Task brief: Please copy the leading lines of the entries below exactly, concluding with the line in which "(** [inHdr], [inbox]: the" occurs.

-- Supplied material follows --

(* ===== verification/Network.v ===== *)
(** * The network device (machine/network.cc, the sockets of lib/sysdep.cc)

    Packets of a fixed size between machines, in order but not reliably.  The
    host's datagram sockets are represented by what they answer: [polls] is
    what one [PollSocket] after the other finds, [replies] are the results of
    [sendto], and [wire] is what has been sent.  [wire_round_trip] is the
    round trip of a packet from one machine's [Send] to another's [Receive]. *)

From S2P Require Import Prelude Machine Mips Lists Interrupt Threads Sched Waiters Wakeups Locks Synch Ksyscall Console Disk NachosFile.
From Stdlib Require Import QArith.
Local Open Scope Z_scope.

Definition NetworkTime : Z := 100.
Definition MaxWireSize : Z := 64.
Definition sizeof_PacketHeader : Z := 12.
Definition MaxPacketSize : Z := MaxWireSize - sizeof_PacketHeader.

Record PacketHeader := mkPacketHeader { pkt_to : Z; pkt_from : Z; pkt_length : Z }.

(** [inHdr], [inbox]: the fields of [NetworkInput]; [packetAvail], which is
    never used, is left out.  [sendBusy], [chanceToWork]: those of
    [NetworkOutput]; a [double] is the rational number it stands for.  [drawn]:
    how often [RandomNumber] was asked. *)
Record Net := mkNet {
  hostName : Z; inHdr : PacketHeader; inbox : list Z; polls : list (option (list Z));
  sendBusy : bool; chanceToWork : Q; ndrawn : Z; replies : list Z; wire : list (Z * list Z) }.

Definition with_in (n : Net) h b p : Net := mkNet (hostName n) h b p (sendBusy n) (chanceToWork n) (ndrawn n) (replies n) (wire n).
Definition with_sendBusy (n : Net) b : Net :=
  mkNet (hostName n) (inHdr n) (inbox n) (polls n) b (chanceToWork n) (ndrawn n) (replies n) (wire n).
Definition with_out (n : Net) drawn rs w : Net :=
  mkNet (hostName n) (inHdr n) (inbox n) (polls n) (sendBusy n) (chanceToWork n) drawn rs w.

Class HasNet (E : Type) := {
  net : E → Net;
  with_net : E → Net → E;
  net_with : ∀ e n, net (with_net e n) = n }.

(** The semaphores of the post office, which the handlers raise. *)
Definition message_available : Z := 0.
Definition message_sent : Z := 1.

(** ** Headers in memory *)

Section headers.
Variable big_endian : bool.

Definition header_bytes (ws : list Z) : list Z := ws ≫= word_bytes big_endian.

Definition packet_bytes (h : PacketHeader) : list Z := header_bytes [pkt_to h; pkt_from h; pkt_length h].

(** The three words of a header at the start of a buffer: two [int]s and an
    [unsigned]. *)
Definition header_at (buf : list Z) : result (Z * Z * Z) :=
  a ← blk_get buf 0 4;
  b ← blk_get buf 4 4;
  c ← blk_get buf 8 4;
  Ok (s32 (host_word big_endian a), s32 (host_word big_endian b), host_word big_endian c).

Definition packet_at (buf : list Z) : result PacketHeader :=
  '(to, from, len) ← header_at buf;
  Ok (mkPacketHeader to from len).
End headers.

Section network.
Context {C X E : Type} `{HasNet E}.
Variable big_endian : bool.
(** The objects whose [CallBack] the interrupts call, the [n]-th random number,
    and what [new] leaves in an array. *)
Variables DNetworkInput DNetworkOutput : C.
Variable RandomNumber : Z → Z.
Variable new_bytes : Z → list Z.
#[local] Abbreviation Sim := (Sim C (Threads X E)).
Implicit Types (s : Sim) (n : Net).

Definition get_net s : Net := net (env (devices s)).
Definition set_net s n : Sim := with_devices s (with_env (devices s) (with_net (env (devices s)) n)).

Definition count_sent (st : Statistics) : result Statistics :=
  n ← int_add (numPacketsSent st) 1;
  Ok (mkStats (totalTicks st) (idleTicks st) (systemTicks st) (userTicks st) (numDiskReads st) (numDiskWrites st)
        (numConsoleCharsRead st) (numConsoleCharsWritten st) (numPageFaults st) n (numPacketsRecvd st)).
Definition count_recvd (st : Statistics) : result Statistics :=
  n ← int_add (numPacketsRecvd st) 1;
  Ok (mkStats (totalTicks st) (idleTicks st) (systemTicks st) (userTicks st) (numDiskReads st) (numDiskWrites st)
        (numConsoleCharsRead st) (numConsoleCharsWritten st) (numPageFaults st) (numPacketsSent st) n).

(** ** Receiving *)

(** [recvfrom] cuts a datagram to the size asked for. *)
Definition ReadFromSocket (datagram : list Z) (packetSize : Z) : result (list Z) :=
  let buffer := take (Z.to_nat packetSize) datagram in
  ASSERT (Z.of_nat (length buffer) =? packetSize);;
  Ok buffer.

(** [PostOfficeInput::CallBack] and [PostOfficeOutput::CallBack]. *)
Definition PostOfficeInput_CallBack s : result Sim := lift s (wake (devices s) (SUser message_available)).
Definition PostOfficeOutput_CallBack s : result Sim := lift s (wake (devices s) (SUser message_sent)).

Definition NetworkInput_CallBack s : result Sim :=
  s ← Schedule s DNetworkInput NetworkTime NetworkRecvInt;
  let n := get_net s in
  if negb (pkt_length (inHdr n) =? 0) then Ok s
  else
    match polls n with
    | [] => Ok s
    | None :: ps => Ok (set_net s (with_in n (inHdr n) (inbox n) ps))
    | Some datagram :: ps =>
        buffer ← ReadFromSocket datagram MaxWireSize;
        h ← packet_at big_endian buffer;
        ASSERT ((pkt_to h =? hostName n) && (pkt_length h <=? MaxPacketSize));;
        data ← blk_get buffer sizeof_PacketHeader (pkt_length h);
        b ← blk_put (inbox n) 0 data;
        st ← count_recvd (stats s);
        PostOfficeInput_CallBack (with_stats (set_net s (with_in n h b ps)) st)
    end.

(** The data is [None] when there is no packet and nothing is copied. *)
Definition NetworkInput_Receive s : result (PacketHeader * option (list Z) * Sim) :=
  let n := get_net s in
  let hdr := inHdr n in
  data ← (if negb (pkt_length hdr =? 0) then d ← blk_get (inbox n) 0 (pkt_length hdr); Ok (Some d) else Ok None);
  Ok (hdr, data, set_net s (with_in n (mkPacketHeader (pkt_to hdr) (pkt_from hdr) 0) (inbox n) (polls n))).

(** ** Sending *)

(** The result: whether one of ten attempts succeeded, and the replies left. *)
Definition SendToSocket (rs : list Z) (packetSize : Z) : result (bool * list Z) :=
  r ← for_ret 0 10 (λ _ rs,
    match rs with
    | [] => Ok (inr [])
    | retVal :: rs => if retVal =? packetSize then Ok (inr rs) else ASSERT (retVal <? 0);; Ok (inl rs)
    end) rs;
  Ok (match r with inl rs => (false, rs) | inr rs => (true, rs) end).

(** [RandomNumber () % 100 >= chanceToWork * 100]; the product of a [double] and
    100 is exact in the floating point registers. *)
Definition lost (chance : Q) (random : Z) : bool := Qle_bool (chance * 100) (inject_Z (Z.rem (u32 random) 100)).

(** Header and data in one buffer of the size of a packet. *)
Definition wire_bytes (hdr : PacketHeader) (data : list Z) : result (list Z) :=
  buffer ← blk_put (new_bytes MaxWireSize) 0 (packet_bytes big_endian hdr);
  d ← blk_get data 0 (pkt_length hdr);
  blk_put buffer sizeof_PacketHeader d.

Definition NetworkOutput_Send s (hdr : PacketHeader) (data : list Z) : result Sim :=
  let n := get_net s in
  ASSERT (negb (sendBusy n) && (pkt_length hdr >? 0) && (pkt_length hdr <=? MaxPacketSize) && (pkt_from hdr =? hostName n));;
  s ← Schedule s DNetworkOutput NetworkTime NetworkSendInt;
  if lost (chanceToWork n) (RandomNumber (ndrawn n)) then Ok (set_net s (with_out n (ndrawn n + 1) (replies n) (wire n)))
  else
    buffer ← wire_bytes hdr data;
    '(sent, rs) ← SendToSocket (replies n) MaxWireSize;
    Ok (set_net s (with_out n (ndrawn n + 1) rs (if sent : bool then wire n ++ [(pkt_to hdr, buffer)] else wire n))).

Definition NetworkOutput_CallBack s : result Sim :=
  st ← count_sent (stats s);
  PostOfficeOutput_CallBack (with_stats (set_net s (with_sendBusy (get_net s) false)) st).

(** The constructors: the reliability is kept between 0 and 1, and the input
    starts to poll. *)
Definition chance_of (reliability : Q) : Q :=
  if negb (Qle_bool 0 reliability) then 0%Q else if negb (Qle_bool reliability 1) then 1%Q else reliability.

Definition Net_new (host : Z) (reliability : Q) (ps : list (option (list Z))) (rs : list Z) (raw : PacketHeader) (box : list Z) : Net :=
  mkNet host (mkPacketHeader (pkt_to raw) (pkt_from raw) 0) box ps false (chance_of reliability) 0 rs [].

Definition NetworkInput_new s : result Sim := Schedule s DNetworkInput NetworkTime NetworkRecvInt.
End network.

(** ** Round trips *)

Section round_trip.
Variable be : bool.

Lemma header_bytes_length ws : length (header_bytes be ws) = (4 * length ws)%nat.
Proof.
  unfold header_bytes. induction ws as [|w ws IH]; [done |]. rewrite bind_cons, length_app, word_bytes_length, IH. cbn [length]. lia.
Qed.

(** What lies at the start of a buffer is there after a write behind it. *)
Lemma header_at_ok buf a b c : is_s32 a → is_s32 b → is_u32 c → blk_get buf 0 12 = Ok (header_bytes be [a; b; c]) →
  header_at be buf = Ok (a, b, c).
Proof.
  intros Ha Hb Hc (_ & _ & Hl & Hk)%blk_get_Ok. unfold header_bytes in Hk. cbn [mbind list_bind] in Hk. rewrite app_nil_r in Hk.
  change (Z.to_nat 0) with 0%nat in Hk. rewrite drop_0 in Hk. change (Z.to_nat 12) with 12%nat in Hk.
  pose proof (word_bytes_length be a) as La. pose proof (word_bytes_length be b) as Lb. pose proof (word_bytes_length be c) as Lc.
  assert (∀ i w pre post, (i <= 2)%nat → word_bytes be a ++ word_bytes be b ++ word_bytes be c = pre ++ word_bytes be w ++ post →
    length pre = (4 * i)%nat → blk_get buf (4 * Z.of_nat i) 4 = Ok (word_bytes be w)) as Hw.
  { intros i w pre post Hi He Hp. apply blk_get_Ok. split; [lia |]. split; [lia |]. split; [lia |].
    replace (Z.to_nat (4 * Z.of_nat i)) with (4 * i)%nat by lia. change (Z.to_nat 4) with 4%nat.
    assert (take 4 (drop (4 * i) buf) = take 4 (drop (4 * i) (take 12 buf))) as ->.
    { rewrite skipn_firstn_comm, take_take. f_equal. lia. }
    rewrite <- Hk, He, drop_app_length' by done. symmetry. apply take_app_length'. by rewrite word_bytes_length. }
  unfold header_at. rewrite (Hw 0%nat a [] (word_bytes be b ++ word_bytes be c) ltac:(lia) eq_refl eq_refl : blk_get buf 0 4 = _).
  rewrite (Hw 1%nat b (word_bytes be a) (word_bytes be c) ltac:(lia) eq_refl La : blk_get buf 4 4 = _).
  rewrite (Hw 2%nat c (word_bytes be a ++ word_bytes be b) [] ltac:(lia) ltac:(by rewrite app_nil_r, app_assoc) ltac:(rewrite length_app; lia) : blk_get buf 8 4 = _).
  cbn [rbind]. rewrite !host_word_bytes, !s32_u32, !s32_id, u32_id by done. done.
Qed.

Lemma inserts_front (k l : list Z) : (length k <= length l)%nat → list_inserts 0 k l = k ++ drop (length k) l.
Proof.
  intros Hl. rewrite <- (take_drop (length k) l) at 1. apply list_inserts_0_r. rewrite length_take. lia.
Qed.

(** A block written at the start, then one behind it. *)
Lemma two_blocks (raw h d buf : list Z) n : Z.of_nat (length h) = n → (b ← blk_put raw 0 h; blk_put b n d) = Ok buf →
  blk_get buf 0 n = Ok h ∧ blk_get buf n (Z.of_nat (length d)) = Ok d ∧ length buf = length raw.
Proof.
  intros Hn (b & Hb & Hd)%bind_Ok. pose proof (blk_put_length _ _ _ _ Hb) as L1. pose proof (blk_put_length _ _ _ _ Hd) as L2.
  split; [| split; [by apply (blk_get_put_same b n) | congruence]].
  rewrite (blk_get_put_disjoint b n d buf 0 n Hd) by (lia || (left; lia)). subst n. by apply (blk_get_put_same raw 0).
Qed.

Definition packet_ok (h : PacketHeader) : Prop := is_s32 (pkt_to h) ∧ is_s32 (pkt_from h) ∧ is_u32 (pkt_length h).

(** The packet that is sent is the packet that is read. *)
Lemma wire_round_trip (new_bytes : Z → list Z) hdr data d : wire_bytes be new_bytes hdr data = Ok d → packet_ok hdr →
  Z.of_nat (length (new_bytes MaxWireSize)) = MaxWireSize →
  ∃ bs, blk_get data 0 (pkt_length hdr) = Ok bs ∧ ReadFromSocket d MaxWireSize = Ok d ∧ packet_at be d = Ok hdr ∧
    blk_get d sizeof_PacketHeader (pkt_length hdr) = Ok bs.
Proof.
  intros Hw (H1 & H2 & H3) Hl. unfold wire_bytes in Hw. apply bind_Ok in Hw as (b & Hb & Hw). apply bind_Ok in Hw as (bs & Hbs & Hd).
  exists bs. split; [done |]. pose proof (header_bytes_length [pkt_to hdr; pkt_from hdr; pkt_length hdr]) as Lh. cbn [length] in Lh.
  destruct (two_blocks (new_bytes MaxWireSize) (packet_bytes be hdr) bs d sizeof_PacketHeader) as (E1 & E2 & E3).
  - unfold packet_bytes, sizeof_PacketHeader. lia.
  - by rewrite Hb.
  - rewrite (blk_get_length _ _ _ _ Hbs) in E2. split; [| split; [| done]].
    + unfold ReadFromSocket. rewrite take_ge by lia. by rewrite E3, Hl, Z.eqb_refl.
    + unfold packet_at. rewrite (header_at_ok d _ _ _ H1 H2 H3 E1). by destruct hdr.
Qed.
End round_trip.

(** Reliability 1 loses nothing, reliability 0 everything. *)
Lemma lost_exact random : lost (chance_of 1) random = false ∧ lost (chance_of 0) random = true.
Proof.
  pose proof (u32_range random) as Hr. pose proof (Z.rem_bound_pos (u32 random) 100) as Hb.
  assert (chance_of 1 = 1%Q) as -> by reflexivity. assert (chance_of 0 = 0%Q) as -> by reflexivity.
  split; unfold lost, Qle_bool; cbn; [apply Z.leb_gt | apply Z.leb_le]; unfold is_u32 in *; lia.
Qed.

-- Supplied material concluded --

Expected answer:
(* ===== verification/Network.v ===== *)
(** * The network device (machine/network.cc, the sockets of lib/sysdep.cc)

    Packets of a fixed size between machines, in order but not reliably.  The
    host's datagram sockets are represented by what they answer: [polls] is
    what one [PollSocket] after the other finds, [replies] are the results of
    [sendto], and [wire] is what has been sent.  [wire_round_trip] is the
    round trip of a packet from one machine's [Send] to another's [Receive]. *)

From S2P Require Import Prelude Machine Mips Lists Interrupt Threads Sched Waiters Wakeups Locks Synch Ksyscall Console Disk NachosFile.
From Stdlib Require Import QArith.
Local Open Scope Z_scope.

Definition NetworkTime : Z := 100.
Definition MaxWireSize : Z := 64.
Definition sizeof_PacketHeader : Z := 12.
Definition MaxPacketSize : Z := MaxWireSize - sizeof_PacketHeader.

Record PacketHeader := mkPacketHeader { pkt_to : Z; pkt_from : Z; pkt_length : Z }.

(** [inHdr], [inbox]: the fields of [NetworkInput]; [packetAvail], which is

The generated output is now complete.